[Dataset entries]
━━━

Lemma removeFramesRecursively_mainFrame fuel : ∀ r m m',
  removeFramesRecursively fuel r m = Ok m' → fm_mainFrame m' = fm_mainFrame m.
Proof.
  induction fuel as [|fuel IH]; intros r m m'; simpl; [done|].
  unfold deref at 1. destruct (frame_store m !! r) as [f|]; simpl; [|done].
  destruct (forM _ (_childFrames f) m) as [m1| |] eqn:E1; simpl; try done.
  destruct (Frame_detach r m1) as [m2| |] eqn:E2; simpl; try done.
  unfold deref. destruct (frame_store m2 !! r) as [f2|]; simpl; [|done].
  intros [= <-]. simpl. rewrite (Frame_detach_mainFrame _ _ _ E2).
  revert E1. apply (forM_preserves (λ s, fm_mainFrame s = fm_mainFrame m)); [|done].
  intros c s s' Hs Hc. by rewrite (IH _ _ _ Hc).
Qed.

Lemma Frame_updateClient_mainFrame session r m :
  fm_mainFrame (Frame_updateClient session r m) = fm_mainFrame m.
Proof. done. Qed.

Lemma Frame_new_mainFrame parent frameId session m :
  fm_mainFrame (Frame_new parent frameId session m).2 = fm_mainFrame m.
Proof. unfold Frame_new. by destruct parent. Qed.

Lemma dispatch_mainFrame event m m' r :
  dispatch event m = Ok m' → fm_mainFrame m = Some r → fm_mainFrame m' = Some r.
Proof.
  intros E Hmain.
  destruct event as [session frameId parentFrameId|payload|frameId u|frameId reason
                    |frameId|frameId|context session|contextId session|session
                    |frameId loaderId name|targetType targetId session|targetId];
    simpl in E.
  - unfold onFrameAttached in E. destruct (fm_frames m !! frameId) as [x|].
    + unfold deref in E. destruct (frame_store m !! x) as [f|]; simpl in E; [|done].
      destruct (Frame_isOOPFrame m f); by injection E as <-.
    + destruct (assert (truthy parentFrameId) _) as [pid| |]; simpl in E; try done.
      destruct (assert (fm_frames m !! pid) _) as [p| |]; simpl in E; try done.
      by injection E as <-.
  - unfold onFrameNavigated in E. rewrite Hmain in E.
    destruct (bool_decide (truthy (payload_parentId payload) = None)); simpl in E.
    + unfold deref at 1 in E. destruct (frame_store m !! r) as [f|]; simpl in E; [|done].
      destruct (forM _ (_childFrames f) m) as [m1| |] eqn:E1; simpl in E; try done.
      unfold deref in E. destruct (frame_store m1 !! r) as [f1|]; simpl in E; [|done].
      by injection E as <-.
    + destruct (fm_frames m !! payload_id payload) as [x|]; simpl in E; [|done].
      unfold deref in E. destruct (frame_store m !! x) as [f|]; simpl in E; [|done].
      destruct (forM _ (_childFrames f) m) as [m1| |] eqn:E1; simpl in E; try done.
      injection E as <-. simpl. rewrite <- Hmain. revert E1.
      apply (forM_preserves (λ s, fm_mainFrame s = fm_mainFrame m)); [|done].
      intros c s s' Hs Hc. by rewrite (removeFramesRecursively_mainFrame _ _ _ _ Hc).
  - unfold onFrameNavigatedWithinDocument in E.
    destruct (fm_frames m !! frameId); by injection E as <-.
  - unfold onFrameDetached in E. repeat case_decide.
    + destruct (fm_frames m !! frameId) as [x|]; [|by injection E as <-].
      by rewrite (removeFramesRecursively_mainFrame _ _ _ _ E).
    + by injection E as <-.
    + by injection E as <-.
  - unfold onFrameStartedLoading in E.
    destruct (fm_frames m !! frameId); by injection E as <-.
  - unfold onFrameStoppedLoading in E.
    destruct (fm_frames m !! frameId); by injection E as <-.
  - unfold onExecutionContextCreated in E.
    destruct (contextFrame context m) as [x|].
    + unfold deref in E. destruct (frame_store m !! x) as [f|]; simpl in E; [|done].
      destruct (bool_decide (frame_client f ≠ session)); [by injection E as <-|].
      destruct (contextWorld context f m) as [world| |]; simpl in E; try done.
      injection E as <-. by rewrite (proj1 (proj2 (proj2 (createContext_frames _ _ _ _ _)))).
    + injection E as <-. by rewrite (proj1 (proj2 (proj2 (createContext_frames _ _ _ _ _)))).
  - unfold onExecutionContextDestroyed in E.
    destruct (fm_contextIdToContext m !! _) as [c|]; [|by injection E as <-].
    unfold deref in E. destruct (context_store m !! c) as [ctx|]; simpl in E; [|done].
    destruct (_world ctx); by injection E as <-.
  - revert E. unfold onExecutionContextsCleared.
    intros E. rewrite <- Hmain. revert E.
    apply (forM_preserves (λ s, fm_mainFrame s = fm_mainFrame m)); [|done].
    intros entry s s' Hs. unfold clearContext, deref.
    destruct (context_store s !! entry.2) as [ctx|]; simpl; [|done].
    destruct (bool_decide (_client ctx ≠ session)); [by intros [= <-]|].
    intros [= <-]. by destruct (_world ctx).
  - unfold onLifecycleEvent in E.
    destruct (fm_frames m !! frameId); by injection E as <-.
  - unfold onAttachedToTarget in E. case_decide; [|by injection E as <-].
    destruct (fm_frames m !! targetId); by injection E as <-.
  - unfold onDetachedFromTarget in E.
    destruct (truthy targetId) as [tid|]; [|by injection E as <-].
    destruct (fm_frames m !! tid) as [x|]; [|by injection E as <-].
    unfold deref in E. destruct (frame_store m !! x) as [f|]; simpl in E; [|done].
    destruct (Frame_isOOPFrame m f); [|by injection E as <-].
    by rewrite (removeFramesRecursively_mainFrame _ _ _ _ E).
Qed.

━━━

What you will do: Find the word "fuel" in the records. Copy every line it appears in.

Answer below:
Lemma removeFramesRecursively_mainFrame fuel : ∀ r m m',
  removeFramesRecursively fuel r m = Ok m' → fm_mainFrame m' = fm_mainFrame m.
  induction fuel as [|fuel IH]; intros r m m'; simpl; [done|].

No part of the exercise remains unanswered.